## [WORK INSTRUCTIONS]
Every line from the start of the records below to the line containing "(** The entry" should be retyped exactly, that line included, and no others.

━━━━━ STUDY MATERIAL ━━━━━

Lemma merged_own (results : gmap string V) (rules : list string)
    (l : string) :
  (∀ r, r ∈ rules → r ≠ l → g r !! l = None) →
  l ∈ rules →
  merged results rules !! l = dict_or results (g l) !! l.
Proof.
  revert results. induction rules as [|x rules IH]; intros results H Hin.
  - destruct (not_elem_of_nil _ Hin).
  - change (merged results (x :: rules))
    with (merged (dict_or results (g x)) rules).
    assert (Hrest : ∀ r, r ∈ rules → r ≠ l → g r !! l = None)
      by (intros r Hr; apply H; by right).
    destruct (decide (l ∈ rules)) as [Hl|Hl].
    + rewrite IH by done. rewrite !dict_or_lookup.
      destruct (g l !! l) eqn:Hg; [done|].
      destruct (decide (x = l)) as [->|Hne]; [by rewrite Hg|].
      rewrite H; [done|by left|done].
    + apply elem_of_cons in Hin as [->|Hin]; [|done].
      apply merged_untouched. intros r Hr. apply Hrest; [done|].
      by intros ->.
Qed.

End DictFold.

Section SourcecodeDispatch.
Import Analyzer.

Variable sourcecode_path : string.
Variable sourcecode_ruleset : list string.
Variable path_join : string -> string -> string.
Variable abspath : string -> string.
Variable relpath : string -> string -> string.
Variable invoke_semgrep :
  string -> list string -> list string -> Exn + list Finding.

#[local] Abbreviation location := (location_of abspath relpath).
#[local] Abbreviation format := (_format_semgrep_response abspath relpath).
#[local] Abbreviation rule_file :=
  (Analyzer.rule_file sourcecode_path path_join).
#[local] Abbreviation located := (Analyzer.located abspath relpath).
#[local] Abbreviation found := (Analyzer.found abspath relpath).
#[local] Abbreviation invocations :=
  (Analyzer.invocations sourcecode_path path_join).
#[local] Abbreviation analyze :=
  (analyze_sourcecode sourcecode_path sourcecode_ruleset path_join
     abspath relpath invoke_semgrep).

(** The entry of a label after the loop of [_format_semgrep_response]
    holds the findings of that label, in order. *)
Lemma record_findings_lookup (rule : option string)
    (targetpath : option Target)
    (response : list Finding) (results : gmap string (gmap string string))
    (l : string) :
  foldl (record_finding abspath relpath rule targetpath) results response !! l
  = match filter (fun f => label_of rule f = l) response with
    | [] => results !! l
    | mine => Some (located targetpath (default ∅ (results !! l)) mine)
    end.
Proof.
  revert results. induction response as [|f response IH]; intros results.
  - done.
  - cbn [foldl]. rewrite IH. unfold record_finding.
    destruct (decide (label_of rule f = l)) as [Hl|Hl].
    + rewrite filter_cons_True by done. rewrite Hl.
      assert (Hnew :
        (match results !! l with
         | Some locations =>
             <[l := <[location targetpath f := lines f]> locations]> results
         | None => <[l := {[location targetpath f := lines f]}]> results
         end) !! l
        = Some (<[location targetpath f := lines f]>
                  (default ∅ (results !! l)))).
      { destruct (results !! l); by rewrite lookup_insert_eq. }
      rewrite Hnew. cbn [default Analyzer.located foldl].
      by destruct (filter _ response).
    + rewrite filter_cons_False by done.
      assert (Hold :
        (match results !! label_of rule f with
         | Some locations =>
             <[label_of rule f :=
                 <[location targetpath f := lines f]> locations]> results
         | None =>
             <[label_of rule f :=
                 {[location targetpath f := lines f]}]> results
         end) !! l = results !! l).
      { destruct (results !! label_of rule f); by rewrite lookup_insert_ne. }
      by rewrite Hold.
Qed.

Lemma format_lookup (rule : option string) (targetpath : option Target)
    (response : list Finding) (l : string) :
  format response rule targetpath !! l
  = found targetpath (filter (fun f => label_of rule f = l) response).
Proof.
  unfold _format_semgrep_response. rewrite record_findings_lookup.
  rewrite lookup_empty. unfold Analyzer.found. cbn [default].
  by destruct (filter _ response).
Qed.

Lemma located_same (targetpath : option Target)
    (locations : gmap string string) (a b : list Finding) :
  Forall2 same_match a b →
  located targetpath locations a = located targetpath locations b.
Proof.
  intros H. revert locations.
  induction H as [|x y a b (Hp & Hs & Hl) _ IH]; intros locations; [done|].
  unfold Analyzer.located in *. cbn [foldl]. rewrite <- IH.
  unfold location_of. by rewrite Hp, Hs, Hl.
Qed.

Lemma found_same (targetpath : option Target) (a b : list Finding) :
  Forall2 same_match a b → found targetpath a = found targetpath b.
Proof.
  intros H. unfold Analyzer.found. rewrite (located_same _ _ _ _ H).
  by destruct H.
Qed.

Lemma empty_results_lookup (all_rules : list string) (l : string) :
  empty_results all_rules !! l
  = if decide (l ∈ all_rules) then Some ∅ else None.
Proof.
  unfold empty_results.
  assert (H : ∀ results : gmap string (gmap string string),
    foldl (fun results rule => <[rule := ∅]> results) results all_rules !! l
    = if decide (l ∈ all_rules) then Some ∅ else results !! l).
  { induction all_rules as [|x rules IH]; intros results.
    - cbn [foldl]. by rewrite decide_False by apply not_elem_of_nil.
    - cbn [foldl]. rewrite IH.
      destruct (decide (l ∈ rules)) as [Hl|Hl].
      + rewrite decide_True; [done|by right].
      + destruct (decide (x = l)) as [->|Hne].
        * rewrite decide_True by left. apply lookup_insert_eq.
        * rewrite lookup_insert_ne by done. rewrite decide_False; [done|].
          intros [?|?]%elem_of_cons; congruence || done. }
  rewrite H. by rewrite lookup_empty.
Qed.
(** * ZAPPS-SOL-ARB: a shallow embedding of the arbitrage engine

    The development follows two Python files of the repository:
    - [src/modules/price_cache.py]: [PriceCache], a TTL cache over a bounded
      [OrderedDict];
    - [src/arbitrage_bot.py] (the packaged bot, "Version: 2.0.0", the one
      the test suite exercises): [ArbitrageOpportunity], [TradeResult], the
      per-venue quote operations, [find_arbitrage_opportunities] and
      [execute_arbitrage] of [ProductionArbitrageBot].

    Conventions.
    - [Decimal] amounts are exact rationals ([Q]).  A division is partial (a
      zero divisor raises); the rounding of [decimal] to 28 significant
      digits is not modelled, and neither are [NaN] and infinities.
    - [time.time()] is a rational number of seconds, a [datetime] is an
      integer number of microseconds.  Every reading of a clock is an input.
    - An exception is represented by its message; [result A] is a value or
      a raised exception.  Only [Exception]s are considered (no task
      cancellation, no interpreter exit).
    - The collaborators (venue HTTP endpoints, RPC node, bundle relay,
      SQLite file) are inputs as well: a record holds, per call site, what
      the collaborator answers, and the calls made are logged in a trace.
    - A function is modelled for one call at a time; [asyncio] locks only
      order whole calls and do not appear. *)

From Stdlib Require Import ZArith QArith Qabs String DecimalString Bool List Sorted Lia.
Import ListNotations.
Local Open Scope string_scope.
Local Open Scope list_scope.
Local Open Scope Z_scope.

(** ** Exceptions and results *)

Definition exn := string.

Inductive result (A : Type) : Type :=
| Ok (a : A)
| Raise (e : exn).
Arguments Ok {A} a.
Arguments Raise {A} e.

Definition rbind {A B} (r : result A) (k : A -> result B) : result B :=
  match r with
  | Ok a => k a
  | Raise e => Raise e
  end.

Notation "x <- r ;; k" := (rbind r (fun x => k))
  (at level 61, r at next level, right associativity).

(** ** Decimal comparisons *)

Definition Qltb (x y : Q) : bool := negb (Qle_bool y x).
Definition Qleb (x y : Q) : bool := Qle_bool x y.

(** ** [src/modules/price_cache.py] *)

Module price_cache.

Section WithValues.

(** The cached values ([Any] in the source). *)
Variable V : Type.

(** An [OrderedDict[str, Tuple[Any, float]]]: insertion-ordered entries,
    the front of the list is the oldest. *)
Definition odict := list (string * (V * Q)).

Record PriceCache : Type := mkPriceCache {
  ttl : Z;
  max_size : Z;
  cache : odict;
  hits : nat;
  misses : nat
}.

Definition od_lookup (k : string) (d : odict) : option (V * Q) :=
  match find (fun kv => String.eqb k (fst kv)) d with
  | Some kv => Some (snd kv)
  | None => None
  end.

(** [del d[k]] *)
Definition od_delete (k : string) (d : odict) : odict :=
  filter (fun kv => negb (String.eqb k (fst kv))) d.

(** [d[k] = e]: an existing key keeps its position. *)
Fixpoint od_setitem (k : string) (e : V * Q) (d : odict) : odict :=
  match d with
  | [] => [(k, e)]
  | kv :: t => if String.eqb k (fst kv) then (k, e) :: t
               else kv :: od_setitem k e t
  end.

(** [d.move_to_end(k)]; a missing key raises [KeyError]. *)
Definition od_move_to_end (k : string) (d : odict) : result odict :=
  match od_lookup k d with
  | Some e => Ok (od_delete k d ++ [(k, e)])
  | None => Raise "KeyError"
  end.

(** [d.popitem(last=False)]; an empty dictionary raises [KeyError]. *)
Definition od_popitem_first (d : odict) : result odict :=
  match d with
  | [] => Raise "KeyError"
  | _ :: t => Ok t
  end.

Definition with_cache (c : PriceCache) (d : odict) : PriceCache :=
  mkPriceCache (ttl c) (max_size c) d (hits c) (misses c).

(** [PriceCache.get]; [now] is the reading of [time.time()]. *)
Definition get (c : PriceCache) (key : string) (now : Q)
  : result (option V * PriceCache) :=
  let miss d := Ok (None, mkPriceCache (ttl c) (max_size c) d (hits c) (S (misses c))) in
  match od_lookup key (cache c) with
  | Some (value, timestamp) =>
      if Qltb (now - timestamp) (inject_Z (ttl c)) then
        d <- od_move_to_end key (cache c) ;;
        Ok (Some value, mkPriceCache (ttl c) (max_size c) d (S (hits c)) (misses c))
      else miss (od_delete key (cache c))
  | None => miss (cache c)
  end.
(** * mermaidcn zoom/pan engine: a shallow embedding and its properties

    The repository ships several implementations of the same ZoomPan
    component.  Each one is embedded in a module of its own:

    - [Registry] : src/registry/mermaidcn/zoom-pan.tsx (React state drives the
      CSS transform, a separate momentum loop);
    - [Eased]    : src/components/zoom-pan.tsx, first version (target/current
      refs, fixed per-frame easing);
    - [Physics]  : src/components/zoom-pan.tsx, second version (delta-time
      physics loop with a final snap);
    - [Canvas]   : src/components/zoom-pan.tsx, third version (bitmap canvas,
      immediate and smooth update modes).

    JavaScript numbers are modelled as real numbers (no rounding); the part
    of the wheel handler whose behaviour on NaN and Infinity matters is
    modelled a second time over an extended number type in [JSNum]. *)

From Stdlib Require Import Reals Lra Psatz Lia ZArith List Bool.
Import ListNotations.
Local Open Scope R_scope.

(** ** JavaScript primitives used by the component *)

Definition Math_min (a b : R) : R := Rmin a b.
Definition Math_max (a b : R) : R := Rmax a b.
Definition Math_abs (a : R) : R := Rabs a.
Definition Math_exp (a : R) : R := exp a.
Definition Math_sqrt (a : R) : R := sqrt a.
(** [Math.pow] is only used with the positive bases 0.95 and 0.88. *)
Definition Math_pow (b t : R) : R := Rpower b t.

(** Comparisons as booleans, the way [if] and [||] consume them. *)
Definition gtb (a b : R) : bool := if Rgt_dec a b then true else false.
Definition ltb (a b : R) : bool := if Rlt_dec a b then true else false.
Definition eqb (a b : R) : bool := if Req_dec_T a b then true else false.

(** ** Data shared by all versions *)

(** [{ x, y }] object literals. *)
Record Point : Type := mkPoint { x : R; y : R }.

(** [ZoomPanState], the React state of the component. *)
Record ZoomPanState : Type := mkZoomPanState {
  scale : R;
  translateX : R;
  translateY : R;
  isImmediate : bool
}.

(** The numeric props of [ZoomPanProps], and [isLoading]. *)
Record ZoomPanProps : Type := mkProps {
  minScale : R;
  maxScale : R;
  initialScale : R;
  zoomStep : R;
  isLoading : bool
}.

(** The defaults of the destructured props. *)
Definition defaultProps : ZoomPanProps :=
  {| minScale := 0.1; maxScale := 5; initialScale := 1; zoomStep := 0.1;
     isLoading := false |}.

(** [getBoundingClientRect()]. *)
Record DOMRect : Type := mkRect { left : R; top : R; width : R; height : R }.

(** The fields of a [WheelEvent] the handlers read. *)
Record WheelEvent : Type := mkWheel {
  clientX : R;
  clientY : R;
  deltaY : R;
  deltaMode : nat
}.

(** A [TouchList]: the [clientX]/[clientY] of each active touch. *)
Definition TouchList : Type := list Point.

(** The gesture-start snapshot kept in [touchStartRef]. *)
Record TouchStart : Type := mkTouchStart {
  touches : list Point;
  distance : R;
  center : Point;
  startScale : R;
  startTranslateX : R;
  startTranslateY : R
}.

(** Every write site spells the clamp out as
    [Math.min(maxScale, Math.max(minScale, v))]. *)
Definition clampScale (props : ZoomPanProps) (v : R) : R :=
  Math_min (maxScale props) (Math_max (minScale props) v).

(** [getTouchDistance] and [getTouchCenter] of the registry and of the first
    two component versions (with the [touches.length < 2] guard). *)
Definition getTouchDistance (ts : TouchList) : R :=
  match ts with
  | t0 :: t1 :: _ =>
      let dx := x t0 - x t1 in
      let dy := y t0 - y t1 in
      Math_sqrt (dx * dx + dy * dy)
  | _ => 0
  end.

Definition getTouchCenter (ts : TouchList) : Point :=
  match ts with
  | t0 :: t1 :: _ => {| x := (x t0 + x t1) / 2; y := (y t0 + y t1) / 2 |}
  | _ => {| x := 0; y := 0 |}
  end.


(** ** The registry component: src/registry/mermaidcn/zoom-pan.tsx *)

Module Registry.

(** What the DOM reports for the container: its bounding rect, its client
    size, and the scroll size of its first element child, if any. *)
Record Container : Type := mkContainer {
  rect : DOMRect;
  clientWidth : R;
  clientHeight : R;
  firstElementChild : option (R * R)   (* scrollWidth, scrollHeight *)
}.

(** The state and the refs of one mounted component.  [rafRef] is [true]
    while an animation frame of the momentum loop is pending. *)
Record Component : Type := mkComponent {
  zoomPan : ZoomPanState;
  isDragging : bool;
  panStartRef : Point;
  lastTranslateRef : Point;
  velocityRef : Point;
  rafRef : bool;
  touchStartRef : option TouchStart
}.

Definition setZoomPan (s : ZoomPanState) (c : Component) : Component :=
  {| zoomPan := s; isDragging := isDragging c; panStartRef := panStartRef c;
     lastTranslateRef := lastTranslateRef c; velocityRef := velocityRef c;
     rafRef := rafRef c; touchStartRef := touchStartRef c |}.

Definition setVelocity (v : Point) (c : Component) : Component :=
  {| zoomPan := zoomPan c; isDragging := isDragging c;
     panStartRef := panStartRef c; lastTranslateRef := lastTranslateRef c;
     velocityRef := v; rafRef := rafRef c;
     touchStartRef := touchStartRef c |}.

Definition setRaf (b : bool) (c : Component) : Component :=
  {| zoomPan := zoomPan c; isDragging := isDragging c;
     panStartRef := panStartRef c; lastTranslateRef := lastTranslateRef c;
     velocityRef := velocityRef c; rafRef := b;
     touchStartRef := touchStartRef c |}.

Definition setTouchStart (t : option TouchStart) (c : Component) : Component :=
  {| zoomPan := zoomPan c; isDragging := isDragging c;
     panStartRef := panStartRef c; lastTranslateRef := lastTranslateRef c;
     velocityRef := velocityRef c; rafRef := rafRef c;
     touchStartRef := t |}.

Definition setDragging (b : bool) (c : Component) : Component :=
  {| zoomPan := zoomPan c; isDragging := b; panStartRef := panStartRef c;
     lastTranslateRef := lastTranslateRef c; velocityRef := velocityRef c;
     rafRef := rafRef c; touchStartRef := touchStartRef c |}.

━━━━━

## [RESULT FOR THIS EXERCISE]
Lemma merged_own (results : gmap string V) (rules : list string)
    (l : string) :
  (∀ r, r ∈ rules → r ≠ l → g r !! l = None) →
  l ∈ rules →
  merged results rules !! l = dict_or results (g l) !! l.
Proof.
  revert results. induction rules as [|x rules IH]; intros results H Hin.
  - destruct (not_elem_of_nil _ Hin).
  - change (merged results (x :: rules))
    with (merged (dict_or results (g x)) rules).
    assert (Hrest : ∀ r, r ∈ rules → r ≠ l → g r !! l = None)
      by (intros r Hr; apply H; by right).
    destruct (decide (l ∈ rules)) as [Hl|Hl].
    + rewrite IH by done. rewrite !dict_or_lookup.
      destruct (g l !! l) eqn:Hg; [done|].
      destruct (decide (x = l)) as [->|Hne]; [by rewrite Hg|].
      rewrite H; [done|by left|done].
    + apply elem_of_cons in Hin as [->|Hin]; [|done].
      apply merged_untouched. intros r Hr. apply Hrest; [done|].
      by intros ->.
Qed.

End DictFold.

Section SourcecodeDispatch.
Import Analyzer.

Variable sourcecode_path : string.
Variable sourcecode_ruleset : list string.
Variable path_join : string -> string -> string.
Variable abspath : string -> string.
Variable relpath : string -> string -> string.
Variable invoke_semgrep :
  string -> list string -> list string -> Exn + list Finding.

#[local] Abbreviation location := (location_of abspath relpath).
#[local] Abbreviation format := (_format_semgrep_response abspath relpath).
#[local] Abbreviation rule_file :=
  (Analyzer.rule_file sourcecode_path path_join).
#[local] Abbreviation located := (Analyzer.located abspath relpath).
#[local] Abbreviation found := (Analyzer.found abspath relpath).
#[local] Abbreviation invocations :=
  (Analyzer.invocations sourcecode_path path_join).
#[local] Abbreviation analyze :=
  (analyze_sourcecode sourcecode_path sourcecode_ruleset path_join
     abspath relpath invoke_semgrep).

(** The entry of a label after the loop of [_format_semgrep_response]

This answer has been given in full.